The driver responds, “No I was sleeping.” Bewildered, his passenger blurts out,
“BUT YOU’RE DRIVING!”
It’s those little moments that make this film a riot. Anything with Tai and Izzy in the second part is gold, with Izzy over indulging in the beef jerky shakes. The third part also uses the brilliant tactic of stating the hilariously obvious. So when Willis’ Digimon, Terrimon, digivolves to Gargomon, Willis can’t help but plainly state, “He’s got pants now.”
9: The Adaption
Okay, if you’re watching this movie? You’re a fan of anime. Which means you’ve undoubtedly heard of “Abridged” series. The two most famous being Yu-Gi-Oh and Dragon Ball Z Abridged. Each of these series takes episodes (or films) of the series, shortens them to distill the story, and makes them into mostly comedy farces with a ton of random jokes that simply don’t fit the original tone intended by the Japanese.
Digimon: The Movie beat them to this by six years. It edits down the three original Japanese films (heavily cutting the third film especially) and adds in a ton of jokes. They even throw in a ton of lines that more closely link the films! Now some anime purists may call this process “butchering” but it’s actually quite brilliant, as the success of the various Abridged Series has shown. Digimon: The Movie is just an abridged movie given a $5 million budget. That is marvelous.
10: The Greatest Scene In All of Cinema
So let’s set the scene, shall we? So the group is fighting the virus Digimon, Diaboramon, over the internet. The problem being that hundred of thousands of kids all over the world are watching it and sending the group e-mails, so many that it slows down their connection. The Digmon can’t move fast enough. There are millions of copies of Diaboramon. A missile is streaking towards Japan and will blow them all sky high if they don’t defeat the virus soon. All hope is lost!
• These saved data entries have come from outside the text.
#[global] Arguments Nat.ltb : simpl never.
#[global] Arguments Nat.leb : simpl never.
#[global] Arguments Nat.eqb : simpl never.
#[global] Arguments Z.mul : simpl never.
#[global] Arguments Z.add : simpl never.

(** ** Errors

    A Go [error] is either built by [fmt.Errorf] / [errors.New] from a format
    and its arguments, or wraps ([%w]) another error.  The format strings are
    the ones of the source, so the error paths of a function can be told apart
    in a statement; the text they print is not modelled. *)
Inductive goerr : Type :=
| Errorf (fmt : string) (args : list string)
| Wrapf (fmt : string) (args : list string) (cause : goerr).

#[export] Instance goerr_eq_dec : EqDecision goerr.
Proof. solve_decision. Defined.

(** [errors.Is]: the target is somewhere on the chain of wrapped errors. *)
Fixpoint errors_Is (e target : goerr) : bool :=
  bool_decide (e = target) ||
  match e with
  | Errorf _ _ => false
  | Wrapf _ _ c => errors_Is c target
  end.

(** [os.ErrNotExist]. *)
Definition ErrNotExist : goerr := Errorf "file does not exist" [].

(** A Go call returning [(A, error)] where the value is meaningless on error. *)
Inductive res (A : Type) : Type :=
| Ok (a : A)
| Err (e : goerr).
Arguments Ok {A} a.
Arguments Err {A} e.

#[export] Instance res_eq_dec `{EqDecision A} : EqDecision (res A).
Proof. solve_decision. Defined.

#[export] Instance res_ret : MRet res := @Ok.
#[export] Instance res_bind : MBind res := λ A B f m,
  match m with Ok a => f a | Err e => Err e end.
#[export] Instance res_fmap : FMap res := λ A B f m,
  match m with Ok a => Ok (f a) | Err e => Err e end.

(** [if err != nil { return fmt.Errorf("...: %w", args, err) }]. *)
Definition wrapf {A} (fmt : string) (args : list string) (m : res A) : res A :=
  match m with Ok a => Ok a | Err e => Err (Wrapf fmt args e) end.

Definition is_ok {A} (m : res A) : bool :=
  match m with Ok _ => true | Err _ => false end.

(** [if cond { return err }]. *)
Definition fails_if (b : bool) (e : goerr) : res unit := if b then Err e else Ok tt.

Declare Scope go_scope.
Delimit Scope go_scope with go.
Open Scope go_scope.
Notation "s ==? t" := (bool_decide (s = t)) (at level 70, no associativity) : go_scope.
Notation "s !=? t" := (negb (bool_decide (s = t))) (at level 70, no associativity) : go_scope.

(** ** Machine integers *)

(** Two's-complement wrap-around of Go's [int64] (and of [int] on a 64-bit target). *)
Definition wrap64 (z : Z) : Z := ((z + 2 ^ 63) mod 2 ^ 64 - 2 ^ 63)%Z.
Definition int64_ok (z : Z) : bool := (- 2 ^ 63 <=? z)%Z && (z <? 2 ^ 63)%Z.

(** ** Pointers

    A Go [*T] used as an optional value is an [option T]; [getField] of
    pkg/k8sd/types reads it with the zero value of [T] as default. *)
Class Zero (A : Type) := zero : A.
#[export] Instance zero_string : Zero string := "".
#[export] Instance zero_bool : Zero bool := false.
#[export] Instance zero_int : Zero Z := 0%Z.
#[export] Instance zero_slice {A} : Zero (list A) := [].

(** ** Automation *)

Create HintDb k8sd.

(** Inverts equations between results and destructs the scrutinee of a bind. *)
Ltac res_simpl :=
  repeat match goal with
  | H : Ok _ = Ok _ |- _ => injection H as H; subst
  | H : Err _ = Err _ |- _ => injection H as H; subst
  | H : Ok _ = Err _ |- _ => discriminate H
  | H : Err _ = Ok _ |- _ => discriminate H
  end.
Ltac res_cases :=
  repeat match goal with
  | H : context [match ?m with Ok _ => _ | Err _ => _ end] |- _ =>
      destruct m eqn:?; simpl in *; res_simpl
  | |- context [match ?m with Ok _ => _ | Err _ => _ end] =>
      destruct m eqn:?; simpl in *; res_simpl
  end.

(** Destructs the condition of an [if] (a [bool]) of the goal or a hypothesis,
    recording it. *)
Ltac break_if :=
  match goal with
  | H : context [if ?b then _ else _] |- _ => destruct b eqn:?
  | |- context [if ?b then _ else _] => destruct b eqn:?
  end.
Ltac break_match_hyp :=
  match goal with
  | H : context [match ?m with _ => _ end] |- _ => destruct m eqn:?
  end.

Lemma bind_Ok {A B} (m : res A) (f : A → res B) b :
  m ≫= f = Ok b ↔ ∃ a, m = Ok a ∧ f a = Ok b.
Proof. destruct m; simpl; naive_solver. Qed.

Lemma wrapf_Ok {A} fmt args (m : res A) a :
  wrapf fmt args m = Ok a ↔ m = Ok a.
Proof. destruct m; naive_solver. Qed.

Lemma fails_if_Ok b e u : fails_if b e = Ok u ↔ b = false.
Proof. destruct b, u; naive_solver. Qed.

Lemma bind_unit_Ok {B} (m : res unit) (k : res B) b :
  (_ ← m; k) = Ok b ↔ m = Ok tt ∧ k = Ok b.
Proof. rewrite bind_Ok. split; [intros ([] & ? & ?); done|intros [? ?]; by exists tt]. Qed.

Lemma is_ok_fails_if {B} b e (k : res B) :
  is_ok (_ ← fails_if b e; k) = negb b && is_ok k.
Proof. by destruct b. Qed.

#[export] Hint Rewrite @bind_Ok @wrapf_Ok fails_if_Ok : k8sd.

(** Sequencing a check over a list: [for _, x := range xs { if err := f(x) ... }]. *)
Fixpoint for_each {A} (f : A → res unit) (l : list A) : res unit :=
  match l with
  | [] => Ok tt
  | x :: l => _ ← f x; for_each f l
  end.

Lemma for_each_Ok {A} (f : A → res unit) l :
  for_each f l = Ok tt ↔ Forall (λ x, f x = Ok tt) l.
Proof.
  induction l as [|x l IH]; simpl; [by split|].
  rewrite bind_Ok, Forall_cons, <- IH. split.
  - intros ([] & ? & ?); done.
  - intros [? ?]. by exists tt.
Qed.
#[export] Hint Rewrite @for_each_Ok : k8sd.

(** Mapping a fallible function over a list, stopping at the first error. *)
Fixpoint map_res {A B} (f : A → res B) (l : list A) : res (list B) :=
  match l with
  | [] => Ok []
  | x :: l => y ← f x; ys ← map_res f l; Ok (y :: ys)
  end.
Lemma CompleteCertificates_completed now addrs c n c' n' :
  ControlPlane_CompleteCertificates now addrs c n = (Ok tt, c', n') →
  ∃ ips n1, machine_ips addrs c n = (Ok ips, c, n1) ∧ completed now ips c c'.
Proof.
  intros E. unfold ControlPlane_CompleteCertificates in E.
  gen_step E. pose proof (keys_have_certificates_pure _ _ _ _ _ E0) as ->.
  pose proof (keys_have_certificates_Ok _ _ _ _ _ E0) as Hgiven.
  apply keys_have_certificates_n in E0 as ->.
  gen_step E. pose proof (machine_ips_pure _ _ _ _ _ _ E0) as ->.
  exists a0, n0. split; [done|]. clear E0. rename a0 into ips.
  gen_step E. destruct a0. rename c0 into cA. apply complete_ca_spec in E0 as [F1 D1]; [|done].
  gen_step E. destruct a0. rename c0 into cB. apply complete_ca_spec in E0 as [F2 D2]; [|done].
  gen_step E. apply load_ca_inv in E0 as [-> L1]. gen_step E. apply load_ca_inv in E0 as [-> L2].
  apply complete_leaves in E as (c1 & c2 & c3 & c4 & c5 & c6 & c7 & P1 & Q1 & P2 & Q2 & P3 & Q3 &
    P4 & Q4 & P5 & Q5 & P6 & Q6 & P7 & Q7 & P8 & Q8); [|done..].
  destruct (leaves_done_chain now ips cB c1 c2 c3 c4 c5 c6 c7 c' _ _ _ _ _ _ _ _ P1 Q1 P2 Q2 P3 Q3
    P4 Q4 P5 Q5 P6 Q6 P7 Q7 P8 Q8) as (F3 & R1 & R2 & R3 & R4); [done..|].
  pose proof (frame_trans _ _ _ _ _ F1 F2) as A0. pose proof (frame_trans _ _ _ _ _ F2 F3) as B0.
  assert (Ho : cp_opts cB = cp_opts c) by (by destruct A0). rewrite Ho in R2.
  split.
  - by rewrite (proj1 F3).
  - exact Hgiven.
  - eapply (ca_done_frame now _ _ _ []); [apply frame_refl|by apply D1|exact B0|set_solver +..].
  - eapply ca_done_frame; [exact F1|by apply D2|exact F3|set_solver +..].
  - eapply (ca_done_frame now _ _ _ _ []); [exact A0|exact R1|apply frame_refl|set_solver +..].
  - apply Forall_forall. intros l Hl. pose proof (proj1 (Forall_forall _ _) R2 l Hl) as Hd.
    pose proof (proj1 (Forall_forall _ _) (leaves_apart (cp_opts c) ips) l Hl) as [Hc Hk].
    eapply (leaf_done_frame now _ _ []); [exact A0|exact Hd|apply frame_refl| | |set_solver +..];
      by rewrite app_nil_r.
  - eapply (service_account_done_frame _ []); [exact A0|exact R3|apply frame_refl|set_solver +].
  - eapply k8sd_keypair_done_frame; [exact A0|exact R4|set_solver +..].
Qed.

Definition ca_keys : list Field := [CAKey; ClientCAKey; FrontProxyCAKey].

Lemma ca_done_nonempty `{!PemOk} now certF keyF cn c c' :
  ca_done now certF keyF cn c c' → (cp c certF = EmptyString → cp c keyF = EmptyString) →
  cp c' certF ≠ EmptyString.
Proof.
  intros [(Hne & -> & _)|(_ & _ & _ & t & _ & Hi)] Hg.
  - destruct Hne as [?|Hk]; [done|]. intros He. by apply Hk, Hg.
  - by apply issued_nonempty in Hi as [? _].
Qed.
Lemma leaf_done_nonempty `{!PemOk} now l c c' :
  leaf_done now l c c' → cp c' (lf_cert l) ≠ EmptyString ∧ cp c' (lf_key l) ≠ EmptyString.
Proof.
  intros [(Hc & Hk & -> & -> & _)|(_ & ca & priv & t & _ & _ & Hi)]; [done|].
  by apply issued_nonempty in Hi.
Qed.

(** Every field belongs to a CA, to a leaf, or to one of the two other keys. *)
Lemma field_cases o ips (f : Field) :
  f ∈ [CACert; CAKey; ClientCACert; ClientCAKey; FrontProxyCACert; FrontProxyCAKey] ∨
  (∃ l, l ∈ leaves o ips ∧ (f = lf_cert l ∨ f = lf_key l)) ∨
  f ∈ [ServiceAccountKey; K8sdPrivateKey; K8sdPublicKey].
Proof.
  assert (Hleaf : ∀ i l, leaves o ips !! i = Some l → f = lf_cert l ∨ f = lf_key l →
    ∃ l, l ∈ leaves o ips ∧ (f = lf_cert l ∨ f = lf_key l)).
  { intros i l Hl Hf. exists l. split; [by eapply list_elem_of_lookup_2|done]. }
  destruct f; try (left; set_solver +); try (right; right; set_solver +); right; left;
    first [by eapply (Hleaf 0); [reflexivity|simpl; auto]|by eapply (Hleaf 1); [reflexivity|simpl; auto]
      |by eapply (Hleaf 2); [reflexivity|simpl; auto]|by eapply (Hleaf 3); [reflexivity|simpl; auto]
      |by eapply (Hleaf 4); [reflexivity|simpl; auto]|by eapply (Hleaf 5); [reflexivity|simpl; auto]
      |by eapply (Hleaf 6); [reflexivity|simpl; auto]|by eapply (Hleaf 7); [reflexivity|simpl; auto]
      |by eapply (Hleaf 8); [reflexivity|simpl; auto]].
Qed.

Lemma completed_nonempty `{!PemOk} now ips c c' f :
  completed now ips c c' → f ∉ ca_keys → cp c' f ≠ EmptyString.
Proof.
  intros [Ho Hg H1 H2 H3 Hl Hs Hk] Hf.
  destruct (field_cases (cp_opts c) ips f) as [Hin|[(l & Hin & Hlf)|Hin]].
  - assert (f ∈ [CACert; ClientCACert; FrontProxyCACert]) as Hc.
    { revert Hin Hf. unfold ca_keys. clear. set_solver. }
    rewrite !elem_of_cons in Hc. destruct Hc as [->|[->|[->|Hc]]].
    4: by apply elem_of_nil in Hc.
    all: eapply ca_done_nonempty; [eassumption|apply Hg; set_solver +].
  - apply (proj1 (Forall_forall _ _) Hl), leaf_done_nonempty in Hin as [??].
    by destruct Hlf as [-> | ->].
  - rewrite !elem_of_cons in Hin. destruct Hin as [->|[->|[->|Hin]]].
    4: by apply elem_of_nil in Hin.
    + destruct Hs as [[? ->]|(_ & _ & k & Hp)]; [done|by eapply pem_nonempty].
    + destruct Hk as [(? & ? & -> & _)|(_ & _ & k & pub & Hp & _)]; [done|by eapply pem_nonempty].
    + destruct Hk as [(? & ? & _ & ->)|(_ & _ & k & pub & _ & _ & Hp)]; [done|by eapply pem_nonempty].
Qed.

(** The fields that are set stay as they are. *)
Lemma completed_keeps now ips c c' f :
  completed now ips c c' → (∀ f, f ∉ ca_keys → cp c f ≠ EmptyString) → cp c' f = cp c f.
Proof.
  intros [Ho Hg H1 H2 H3 Hl Hs Hk] Hne.
  destruct (field_cases (cp_opts c) ips f) as [Hin|[(l & Hin & Hlf)|Hin]].
  - assert (Hn : cp c CACert ≠ EmptyString ∧ cp c ClientCACert ≠ EmptyString ∧
      cp c FrontProxyCACert ≠ EmptyString) by (split_and!; apply Hne; set_solver +).
    destruct H1 as [(_ & ? & ? & _)|(? & _)]; [|naive_solver].
    destruct H2 as [(_ & ? & ? & _)|(? & _)]; [|naive_solver].
    destruct H3 as [(_ & ? & ? & _)|(? & _)]; [|naive_solver].
    rewrite !elem_of_cons in Hin. destruct Hin as [->|[->|[->|[->|[->|[->|Hin]]]]]]; try done.
    by apply elem_of_nil in Hin.
  - assert (Hn : cp c (lf_cert l) ≠ EmptyString ∧ cp c (lf_key l) ≠ EmptyString).
    { pose proof (leaves_ca_keys (cp_opts c) ips) as Hap.
      apply (proj1 (Forall_forall _ _) Hap) in Hin as [??]. by split; apply Hne. }
    apply (proj1 (Forall_forall _ _) Hl) in Hin.
    destruct Hin as [(_ & _ & ? & ? & _)|([?|?] & _)]; [|naive_solver..]. by destruct Hlf as [-> | ->].
  - assert (Hn : cp c ServiceAccountKey ≠ EmptyString ∧ cp c K8sdPrivateKey ≠ EmptyString ∧
      cp c K8sdPublicKey ≠ EmptyString) by (split_and!; apply Hne; set_solver +).
    destruct Hs as [[_ ?]|(? & _)]; [|naive_solver].
    destruct Hk as [(_ & _ & ? & ?)|([?|?] & _)]; [|naive_solver..].
    rewrite !elem_of_cons in Hin. destruct Hin as [->|[->|[->|Hin]]]; try done.
    by apply elem_of_nil in Hin.
Qed.
End Steps.

(** ** A concrete environment *)

(** Keys and certificates that are only names, to evaluate the definitions on. *)
Definition demo_certificate : Certificate :=
  mkCertificate 1 (mkName "demo" []) 0 1000 [] [] true [] [] true "der".
Definition demo_pki_env : PkiEnv := {|
  PrivateKey := nat;
  PublicKey := nat;
  Public k := k;
  pem_Decode s := match cut "|" s with (t, b, true) => Some (t, b) | _ => None end;
  pem_EncodeToMemory t b := Some (t +:+ "|" +:+ b);
  x509_ParseCertificate _ := Ok demo_certificate;
  x509_ParsePKCS1PrivateKey b := Ok (String.length b);
  x509_ParsePKCS8PrivateKey b := Ok None;
  x509_ParsePKIXPublicKey b := Ok (Some (String.length b));
  x509_ParseCertificateRequest b := Ok (mkName b ["system:nodes"], [], [], 0);
  x509_MarshalPKCS1PrivateKey k := "key" +:+ Itoa (Z.of_nat k);
  x509_MarshalPKIXPublicKey k := Ok ("pub" +:+ Itoa (Z.of_nat k));
  x509_CreateCertificate n _ _ _ _ := Ok ("der" +:+ Itoa (Z.of_nat n));
  x509_CreateCertificateRequest n _ _ _ _ := Ok ("csr" +:+ Itoa (Z.of_nat n));
  rsa_GenerateKey n _ := Ok n;
  rand_Int n _ := Ok (Z.of_nat n);
  AppendCertsFromPEM _ := true;
  cert_Verify _ _ := None;
  cert_VerifyHostname _ _ := None;
  AddDate t y m d := (t + (y * 365 + m * 30 + d) * 86400 * 1000000000)%Z |}.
Okay, get this. Somehow Tai and Matt, through the power of friendship, are able to travel into the internet and help their Digimon. This, combined with the power of all the children who sent them e-mail creates the fused form of Wargreymon and MetalGarurumon, Omnimon. The music cue when they form together is pure magic. Chills, every time.
So they’re able to take out all of the Diaboramon copies, leaving only the original left. So what does Izzie, the smartest kid in the world do? He forwards the virus all of the e-mails, triumphantly crying out, “You’ve got MAIL!”
This allows Omnimon to defeat Diaboramon and the missile to be harmlessly diverted into the ocean where it thankfully doesn’t explode.
What other movie has that level of tension? Of action? Of humor? Of pure perfect score? None I tell you! None!